(Dataset entries)
● ● ● ● ●

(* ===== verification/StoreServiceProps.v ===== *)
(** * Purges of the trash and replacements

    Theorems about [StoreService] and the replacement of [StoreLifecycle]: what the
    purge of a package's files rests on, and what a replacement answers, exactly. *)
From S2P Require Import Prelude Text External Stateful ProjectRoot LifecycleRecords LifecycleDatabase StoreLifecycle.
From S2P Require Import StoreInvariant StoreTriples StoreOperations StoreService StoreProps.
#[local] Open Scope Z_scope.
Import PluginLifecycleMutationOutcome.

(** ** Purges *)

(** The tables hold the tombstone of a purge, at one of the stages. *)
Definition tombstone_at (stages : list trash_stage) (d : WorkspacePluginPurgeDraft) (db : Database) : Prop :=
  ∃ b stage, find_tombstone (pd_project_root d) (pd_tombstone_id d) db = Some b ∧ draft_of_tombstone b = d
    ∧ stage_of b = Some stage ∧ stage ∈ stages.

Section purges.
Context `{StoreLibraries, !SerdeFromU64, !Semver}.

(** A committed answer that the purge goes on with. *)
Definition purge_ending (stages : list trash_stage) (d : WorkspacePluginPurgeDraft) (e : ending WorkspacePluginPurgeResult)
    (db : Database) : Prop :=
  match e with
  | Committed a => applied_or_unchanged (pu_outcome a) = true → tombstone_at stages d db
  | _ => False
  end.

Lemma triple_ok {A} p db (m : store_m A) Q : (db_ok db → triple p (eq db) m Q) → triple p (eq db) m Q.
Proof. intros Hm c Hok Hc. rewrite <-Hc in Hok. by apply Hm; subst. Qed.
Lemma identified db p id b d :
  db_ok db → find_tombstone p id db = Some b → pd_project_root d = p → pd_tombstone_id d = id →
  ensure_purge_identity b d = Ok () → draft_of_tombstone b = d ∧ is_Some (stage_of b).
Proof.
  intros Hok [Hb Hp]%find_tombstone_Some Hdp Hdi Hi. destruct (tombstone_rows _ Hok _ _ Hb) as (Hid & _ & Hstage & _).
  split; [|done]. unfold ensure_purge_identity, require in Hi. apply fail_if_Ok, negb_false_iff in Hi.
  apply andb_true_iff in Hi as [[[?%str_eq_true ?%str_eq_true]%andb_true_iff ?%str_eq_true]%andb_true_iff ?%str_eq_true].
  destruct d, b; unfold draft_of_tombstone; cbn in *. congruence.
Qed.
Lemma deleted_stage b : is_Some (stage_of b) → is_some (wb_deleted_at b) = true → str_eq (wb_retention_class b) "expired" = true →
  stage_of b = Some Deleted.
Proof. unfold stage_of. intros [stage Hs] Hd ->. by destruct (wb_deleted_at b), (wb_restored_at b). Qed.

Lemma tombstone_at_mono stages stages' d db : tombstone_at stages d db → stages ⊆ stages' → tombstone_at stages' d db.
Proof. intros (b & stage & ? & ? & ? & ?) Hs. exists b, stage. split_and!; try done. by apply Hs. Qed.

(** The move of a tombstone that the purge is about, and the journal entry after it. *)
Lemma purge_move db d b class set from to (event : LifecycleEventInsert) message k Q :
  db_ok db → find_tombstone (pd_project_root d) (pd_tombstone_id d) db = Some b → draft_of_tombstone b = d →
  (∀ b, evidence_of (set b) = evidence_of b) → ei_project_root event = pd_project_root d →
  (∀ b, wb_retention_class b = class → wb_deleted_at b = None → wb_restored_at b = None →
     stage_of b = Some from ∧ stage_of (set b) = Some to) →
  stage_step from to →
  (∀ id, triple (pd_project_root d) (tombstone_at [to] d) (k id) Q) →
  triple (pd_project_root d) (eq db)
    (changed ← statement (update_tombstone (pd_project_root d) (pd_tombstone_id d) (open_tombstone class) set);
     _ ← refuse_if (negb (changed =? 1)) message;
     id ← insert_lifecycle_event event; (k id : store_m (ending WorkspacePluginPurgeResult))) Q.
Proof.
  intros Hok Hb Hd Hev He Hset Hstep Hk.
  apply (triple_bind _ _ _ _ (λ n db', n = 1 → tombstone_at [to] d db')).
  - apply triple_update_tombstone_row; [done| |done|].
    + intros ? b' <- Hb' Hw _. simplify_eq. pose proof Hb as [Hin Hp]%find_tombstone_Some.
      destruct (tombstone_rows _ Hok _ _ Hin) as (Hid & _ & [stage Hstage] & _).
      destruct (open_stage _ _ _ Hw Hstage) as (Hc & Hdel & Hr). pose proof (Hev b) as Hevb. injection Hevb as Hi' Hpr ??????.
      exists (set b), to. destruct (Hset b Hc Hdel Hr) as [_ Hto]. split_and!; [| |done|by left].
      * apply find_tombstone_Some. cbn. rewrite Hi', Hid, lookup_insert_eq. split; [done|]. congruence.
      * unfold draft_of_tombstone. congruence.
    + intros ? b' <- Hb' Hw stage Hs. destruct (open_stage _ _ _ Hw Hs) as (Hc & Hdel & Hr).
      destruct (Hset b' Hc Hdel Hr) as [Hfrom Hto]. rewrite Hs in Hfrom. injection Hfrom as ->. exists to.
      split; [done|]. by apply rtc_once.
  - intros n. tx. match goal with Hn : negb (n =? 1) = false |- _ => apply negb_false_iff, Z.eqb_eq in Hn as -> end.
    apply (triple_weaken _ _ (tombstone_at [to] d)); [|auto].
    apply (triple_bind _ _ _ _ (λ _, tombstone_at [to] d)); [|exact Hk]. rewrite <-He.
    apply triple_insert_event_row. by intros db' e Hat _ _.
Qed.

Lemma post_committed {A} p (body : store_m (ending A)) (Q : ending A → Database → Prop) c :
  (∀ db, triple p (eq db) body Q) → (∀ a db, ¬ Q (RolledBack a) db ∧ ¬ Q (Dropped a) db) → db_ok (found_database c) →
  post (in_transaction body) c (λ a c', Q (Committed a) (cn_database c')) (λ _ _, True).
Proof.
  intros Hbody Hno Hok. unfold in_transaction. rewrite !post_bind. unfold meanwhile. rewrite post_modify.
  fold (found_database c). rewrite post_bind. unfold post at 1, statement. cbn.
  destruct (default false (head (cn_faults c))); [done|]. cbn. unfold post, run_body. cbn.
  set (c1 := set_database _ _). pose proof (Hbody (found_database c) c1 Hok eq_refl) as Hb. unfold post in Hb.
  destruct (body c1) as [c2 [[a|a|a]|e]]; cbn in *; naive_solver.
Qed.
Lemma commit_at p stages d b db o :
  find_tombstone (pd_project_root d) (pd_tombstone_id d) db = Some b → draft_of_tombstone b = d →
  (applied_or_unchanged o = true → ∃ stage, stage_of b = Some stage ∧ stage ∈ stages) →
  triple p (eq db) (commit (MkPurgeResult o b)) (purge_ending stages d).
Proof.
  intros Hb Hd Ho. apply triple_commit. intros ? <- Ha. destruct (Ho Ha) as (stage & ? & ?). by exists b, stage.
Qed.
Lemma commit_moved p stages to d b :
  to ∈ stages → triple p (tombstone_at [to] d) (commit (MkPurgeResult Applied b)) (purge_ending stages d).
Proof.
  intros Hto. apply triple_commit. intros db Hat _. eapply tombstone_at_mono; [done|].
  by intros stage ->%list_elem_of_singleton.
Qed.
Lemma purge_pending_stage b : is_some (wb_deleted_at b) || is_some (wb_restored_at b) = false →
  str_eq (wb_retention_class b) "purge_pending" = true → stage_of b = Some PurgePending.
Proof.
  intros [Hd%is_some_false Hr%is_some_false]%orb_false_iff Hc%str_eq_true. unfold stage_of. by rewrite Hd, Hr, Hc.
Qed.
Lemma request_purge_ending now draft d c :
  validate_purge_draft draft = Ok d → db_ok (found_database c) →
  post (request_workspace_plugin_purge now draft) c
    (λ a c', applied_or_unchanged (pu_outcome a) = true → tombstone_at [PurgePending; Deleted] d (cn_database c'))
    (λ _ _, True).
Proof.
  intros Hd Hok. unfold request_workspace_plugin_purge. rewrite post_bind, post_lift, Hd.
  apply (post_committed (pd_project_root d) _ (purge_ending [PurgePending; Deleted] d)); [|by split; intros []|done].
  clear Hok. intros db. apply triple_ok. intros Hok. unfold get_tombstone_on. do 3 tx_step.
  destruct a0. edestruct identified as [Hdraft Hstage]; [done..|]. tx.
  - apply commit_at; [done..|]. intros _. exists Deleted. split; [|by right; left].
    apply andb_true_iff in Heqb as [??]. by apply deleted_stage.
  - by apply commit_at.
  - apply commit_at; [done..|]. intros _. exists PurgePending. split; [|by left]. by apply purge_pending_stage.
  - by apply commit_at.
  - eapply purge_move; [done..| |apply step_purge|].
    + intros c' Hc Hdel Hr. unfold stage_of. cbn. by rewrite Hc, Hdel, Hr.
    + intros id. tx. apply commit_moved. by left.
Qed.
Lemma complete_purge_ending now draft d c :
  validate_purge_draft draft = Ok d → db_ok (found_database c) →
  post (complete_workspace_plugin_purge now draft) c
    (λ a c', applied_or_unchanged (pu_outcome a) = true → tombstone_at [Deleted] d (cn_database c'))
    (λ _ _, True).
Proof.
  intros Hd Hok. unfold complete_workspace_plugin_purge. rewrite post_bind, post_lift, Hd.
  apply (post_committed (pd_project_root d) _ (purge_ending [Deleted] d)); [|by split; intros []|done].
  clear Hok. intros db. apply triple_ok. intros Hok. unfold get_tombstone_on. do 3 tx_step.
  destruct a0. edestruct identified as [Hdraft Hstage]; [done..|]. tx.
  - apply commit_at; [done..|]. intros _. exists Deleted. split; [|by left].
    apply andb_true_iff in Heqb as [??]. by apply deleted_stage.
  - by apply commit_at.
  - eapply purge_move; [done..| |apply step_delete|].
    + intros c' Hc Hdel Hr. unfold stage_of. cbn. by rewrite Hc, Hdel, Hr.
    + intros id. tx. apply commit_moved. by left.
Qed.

● ● ● ● ●

◆ Exercise details ◆
Read the entries above and find each line holding the word "PurgePending". Copy it out.

◆ Written solution ◆
  str_eq (wb_retention_class b) "purge_pending" = true → stage_of b = Some PurgePending.
    (λ a c', applied_or_unchanged (pu_outcome a) = true → tombstone_at [PurgePending; Deleted] d (cn_database c'))
  apply (post_committed (pd_project_root d) _ (purge_ending [PurgePending; Deleted] d)); [|by split; intros []|done].
  - apply commit_at; [done..|]. intros _. exists PurgePending. split; [|by left]. by apply purge_pending_stage.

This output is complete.